Kazimierz Frankiewicz

Personal information
- Full name: Andrzej Kazimierz Frąckiewicz
- Date of birth: 8 January 1939 (age 87)
- Place of birth: Pułtusk, Poland
- Position: Striker

Senior career*
- Years: Team / Apps / (Gls)
- 1959–1961: Zawisza Bydgoszcz
- 1961–1964: Lechia Gdańsk
- 1964–1967: Legia Warsaw / 37 / (2)
- 1967–1973: St. Louis Stars / 120 / (42)
- 1970–1971: → NAC Breda (loan)
- 1974: Boston Minutemen / 2 / (0)
- Total:  / 159+ / (44+)

Managerial career
- 1971–1973: St.

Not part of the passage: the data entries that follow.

Definition render_key (k : jskey) : bytes :=
  match k with
  | KStr s => s
  | KStr16 s => decode16 s
  | KInt32 z | KUint32 z => itoa z
  | KDouble d => FormatFloat d
  end.

Definition render_elems (k : elem_kind) (vals : list Z) : bytes :=
  match k with EInt8 => json_bytes (map Z_byte vals) | _ => json_array (map itoa vals) end.

(** Insertions from left to right, as the code fills its maps and slices *)
Definition fill {K A} `{Countable K} (l : list (K * A)) : gmap K A :=
  foldl (λ m '(k, v), <[k := v]> m) ∅ l.

Fixpoint render (v : jsval) : bytes :=
  match v with
  | JUndefined | JNull => []
  | JBool _ b => if b then bs "true" else bs "false"
  | JInt32 z => itoa z
  | JDouble _ d => FormatFloat d
  | JDate d => dateString d
  | JBigInt _ neg _ => if neg then bs "-?n" else bs "?n"
  | JStr s | JStrObj s => s
  | JStr16 s => decode16 s
  | JRegexp src flags => bs "/" ++ src ++ bs "/" ++ regexpFlagsStr flags
  | JRef id => bs "object id " ++ itoa id
  | JTyped k _ vals => render_elems k vals
  | JPad v => render v
  | JObject props =>
      json_object json_string (fill (map (λ '(_, k, v), (render_key k, render v)) props))
  | JDense items => json_array (map (λ v, json_string (render v)) items)
  | JSparse n items =>
      json_array (map json_slot (slots n (fill (map (λ '(_, i, v), (i, render v)) items))))
  | JMap entries => json_object json_string (fill (map (λ '(k, v), (render k, render v)) entries))
  | JSet items => json_object (λ _, bs "{}") (fill (map (λ v, (render v, tt)) items))
  end.

(** ** Well-formed values *)
Definition wf_len {A} (l : list A) : Prop := len l <= 2 ^ 32.
Definition wf_int32 (z : Z) : Prop := - 2 ^ 31 <= z < 2 ^ 31.
Definition wf_uint32 (z : Z) : Prop := 0 <= z < 2 ^ 32.
Definition wf_str16 (s : bytes) : Prop := wf_len s ∧ is_Some (utf16Decode s).

Definition wf_jskey (k : jskey) : Prop :=
  match k with
  | KStr s => wf_len s
  | KStr16 s => wf_str16 s
  | KInt32 z => wf_int32 z
  | KUint32 z => wf_uint32 z
  | KDouble d => 0 <= d < two64
  end.

(** All elements of a list of values *)
Definition all {A} (P : A → Prop) (l : list A) : Prop := foldr (λ x Q, P x ∧ Q) True l.

Fixpoint wf (v : jsval) : Prop :=
  match v with
  | JUndefined | JNull | JBool _ _ => True
  | JInt32 z => wf_int32 z
  | JDouble _ d | JDate d => 0 <= d < two64
  | JBigInt _ _ digits => len digits < 2 ^ 31
  | JStr s | JStrObj s => wf_len s
  | JStr16 s => wf_str16 s
  | JRegexp src flags => wf_len src ∧ wf_uint32 flags
  | JRef id => wf_uint32 id
  | JTyped k flags vals =>
      wf_len (elems k vals) ∧ wf_uint32 flags ∧
      all (λ z, 0 <= z < 256 ^ Z.of_nat (width k)) vals
  | JPad v => wf v
  | JObject props => wf_len props ∧ all (λ '(_, k, v), wf_jskey k ∧ wf v) props
  | JDense items => wf_len items ∧ all wf items
  | JSparse n items =>
      0 <= n <= 2 ^ 32 ∧ wf_len items ∧
      all (λ '(signed, i, v), 0 <= i < n ∧ ((signed : bool) = true → i < 2 ^ 31) ∧ wf v) items
  | JMap entries => wf_len entries ∧ all (λ '(k, v), wf k ∧ wf v) entries
  | JSet items => wf_len items ∧ all wf items
  end.

(** ** Reading what was written *)
Lemma ReadUvarint_uv z r : 0 <= z < two64 → ReadUvarint (uv z ++ r) = (Ok z, r).
Proof. apply ReadUvarint_Put. Qed.

Lemma ReadVarint_uv z r : 0 <= z < two64 → ReadVarint (uv z ++ r) = (Ok (zigzag z), r).
Proof. intros Hz. unfold ReadVarint. by run (ReadUvarint_uv z r Hz). Qed.

Lemma zigzag_enc_spec z : wf_int32 z → zigzag (zigzag_enc z) = z ∧ 0 <= zigzag_enc z < two64.
Proof.
  unfold wf_int32, zigzag, zigzag_enc, two64. intros Hz. rewrite Z.shiftr_div_pow2 by lia.
  change (2 ^ 1) with 2. rewrite (Z.land_ones _ 1) by lia. change (2 ^ 1) with 2.
  destruct (z <? 0) eqn:E; zbool; (split; [|lia]).
  - assert ((-2 * z - 1) / 2 = - z - 1) as -> by (Z.to_euclidean_division_equations; lia).
    assert ((-2 * z - 1) mod 2 = 1) as -> by (Z.to_euclidean_division_equations; lia).
    rewrite to_int64_small by (unfold two63; lia). cbn [Z.eqb]. unfold Z.lnot. lia.
  - assert (2 * z / 2 = z) as -> by (Z.to_euclidean_division_equations; lia).
    assert ((2 * z) mod 2 = 0) as -> by (Z.to_euclidean_division_equations; lia).
    apply to_int64_small. unfold two63. lia.
Qed.

Lemma ReadVarint_sv z r : wf_int32 z → ReadVarint (sv z ++ r) = (Ok z, r).
Proof.
  intros H%zigzag_enc_spec. unfold sv. rewrite ReadVarint_uv by lia. by destruct H as [-> _].
Qed.

Lemma wf_len_range {A} (l : list A) : wf_len l → 0 <= len l < two63.
Proof. unfold wf_len, two63. pose proof (len_nonneg l). lia. Qed.

Lemma wf_len_64 {A} (l : list A) : wf_len l → 0 <= len l < two64.
Proof. unfold wf_len, two64. pose proof (len_nonneg l). lia. Qed.

Lemma make_Ok sz n r : n * sz <= maxAlloc → make sz n r = (Ok tt, r).
Proof. intros H. unfold make. by assert ((n * sz <=? maxAlloc) = true) as -> by (by apply Z.leb_le). Qed.

Lemma make_len {A} sz (l : list A) r : wf_len l → 0 <= sz <= 16 → make sz (len l) r = (Ok tt, r).
Proof. intros H Hs. apply make_Ok. unfold wf_len, maxAlloc in *. pose proof (len_nonneg l). nia. Qed.

Lemma ReadBytes_len l r : wf_len l → ReadBytes (to_int64 (len l)) (l ++ r) = (Ok l, r).
Proof. intros H%wf_len_range. rewrite to_int64_small by done. apply ReadBytes_app. Qed.

#[local] Hint Resolve wf_len_64 wf_len_range : launcher.

Lemma deserializeAsciiStr_str s r : wf_len s → deserializeAsciiStr (str s ++ r) = (Ok s, r).
Proof.
  intros H. unfold deserializeAsciiStr, str. rewrite <- app_assoc.
  run (ReadUvarint_uv (len s) (s ++ r) (wf_len_64 _ H)).
  run (make_len 1 s (s ++ r) H ltac:(lia)). by apply ctx_Ok, ReadBytes_len.
Qed.

Lemma deserializeUtf16Str_str s r : wf_str16 s → deserializeUtf16Str (str s ++ r) = (Ok (decode16 s), r).
Proof.
  intros [H [d Hd]]. unfold deserializeUtf16Str, str. rewrite <- app_assoc.
  run (ReadUvarint_uv (len s) (s ++ r) (wf_len_64 _ H)).
  run (make_len 1 s (s ++ r) H ltac:(lia)). run (ReadBytes_len s r H).
  unfold decode16. by rewrite Hd.
Qed.

Lemma wf_uint32_range z : wf_uint32 z → 0 <= z < two64.
Proof. unfold wf_uint32, two64. lia. Qed.

Lemma ReadFixed_double d r : 0 <= d < two64 → ReadFixed 8 (le_bytes 8 d ++ r) = (Ok d, r).
Proof. intros H. apply ReadFixed_bytes; [lia|done]. Qed.

(** ** Leaves *)
Lemma regexp_ser src flags r :
  wf_len src → wf_uint32 flags →
  deserializeRegexp (tokenAsciiStr :: str src ++ uv flags ++ r) =
    (Ok (bs "/" ++ src ++ bs "/" ++ regexpFlagsStr flags), r).
Proof.
  intros Hs Hf. unfold deserializeRegexp. run (eq_refl (nextNonPaddingByte (tokenAsciiStr :: str src ++ uv flags ++ r))).
  tok (negb (tokenAsciiStr =b tokenAsciiStr)) false.
  run (deserializeAsciiStr_str src (uv flags ++ r) Hs).
  by run (ReadUvarint_uv flags r (wf_uint32_range _ Hf)).
Qed.

Lemma bigint_ser (neg : bool) digits r :
  len digits < 2 ^ 31 →
  deserializeBigInt (uv (2 * len digits + if neg then 1 else 0) ++ digits ++ r) =
    (Ok (if neg then bs "-?n" else bs "?n"), r).
Proof.
  intros Hl. pose proof (len_nonneg digits). unfold deserializeBigInt.
  assert (Hb : 0 <= (if neg then 1 else 0) <= 1) by (destruct neg; lia).
  run (ReadUvarint_uv (2 * len digits + if neg then 1 else 0) (digits ++ r) ltac:(unfold two64; lia)).
  assert (Z.land (2 * len digits + if neg then 1 else 0) (2 ^ 32 - 1) / 2 = len digits) as ->.
  { change (2 ^ 32 - 1) with (Z.ones 32). rewrite land_ones_mod by lia.
    rewrite Z.mod_small by lia. Z.to_euclidean_division_equations; lia. }
  assert (wf_len digits) by (unfold wf_len; lia).
  run (make_len 1 digits (digits ++ r) ltac:(done) ltac:(lia)).
  run (ReadBytes_len digits r ltac:(done)).
  rewrite (land_ones_mod _ 1) by lia.
  assert ((2 * len digits + (if neg then 1 else 0)) mod 2 ^ 1 = if neg then 1 else 0) as ->.
  { destruct neg; Z.to_euclidean_division_equations; lia. }
  by destruct neg.
Qed.

Lemma readElems_elems k vals :
  all (λ z, 0 <= z < 256 ^ Z.of_nat (width k)) vals →
  readElems (width k) (length vals) (elems k vals) = (Ok vals, []).
Proof.
  induction vals as [|z vals IH]; intros H; [done|]. destruct H as [Hz H].
  cbn [length readElems elems flat_map].
  run (ReadFixed_bytes (width k) z (flat_map (le_bytes (width k)) vals) ltac:(destruct k; cbn; lia) Hz).
  run (IH H). done.
Qed.

Lemma len_elems k vals : len (elems k vals) = Z.of_nat (width k) * len vals.
Proof.
  induction vals as [|z vals IH]; [by destruct k|]. unfold elems in *. cbn [flat_map].
  rewrite len_app, IH, len_cons. unfold len at 1. rewrite length_le_bytes. lia.
Qed.

Lemma interpretView_elems k vals :
  all (λ z, 0 <= z < 256 ^ Z.of_nat (width k)) vals →
  interpretView (view_tag k) 0 (elems k vals) = Ok (render_elems k vals).
Proof.
  intros H. unfold interpretView.
  assert (E0 : ReadBytes (to_int64 0) (elems k vals) = (Ok [], elems k vals)).
  { change (to_int64 0) with 0. by destruct (elems k vals). }
  run E0. pose proof (readElems_elems k vals H) as E.
  assert (Hn : Z.to_nat (len (elems k vals) / Z.of_nat (width k)) = length vals).
  { rewrite len_elems, Z.mul_comm, Z.div_mul by (destruct k; cbn; lia). unfold len. lia. }
  assert (Hread : ∃ m, readTypedArray (view_tag k) = Some m ∧
    m (elems k vals) = (Ok (Some (render_elems k vals)), [])).
  { destruct k; (eexists; split; [reflexivity|]);
      unfold readUint8Array, readUint16Array, readUint32Array, readUint64Array;
      cbn [width] in E, Hn; change (Z.of_nat 1) with 1 in Hn; change (Z.of_nat 2) with 2 in Hn;
      change (Z.of_nat 4) with 4 in Hn; change (Z.of_nat 8) with 8 in Hn; rewrite ?Z.div_1_r in Hn;
      (erewrite bind_Ok; [|erewrite bind_Ok by reflexivity; apply ctx_Ok; rewrite Hn; apply E]); done. }
  destruct Hread as (m & -> & Em). by run Em.
Qed.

Louis Stars (player-manager)

= Kazimierz Frankiewicz =

Polish footballer

Andrzej Kazimierz Frąckiewicz (born 8 January 1939) is a Polish former professional football player and coach who played as a striker. He played in the NASL between 1967 and 1974 for the St. Louis Stars and Boston Minutemen.

==Career==
In addition to playing for the Stars, he coached the team from 1971 to 1973. In 1972 he won NASL Coach of the Year honors and lead St. Louis to the Southern Division title and into the championship final. Frankiewicz also scored the Stars' lone goal in their 2–1 loss to New York in the Finals. He was a first team NASL All-Star in 1968, a second team All-Star in 1971 and an Honorable Mention in 1972.

During his season with the Boston Minutemen, Frankiewicz was also the team's assistant general manager. After an injury forced him to retire, he was named general manager of the team.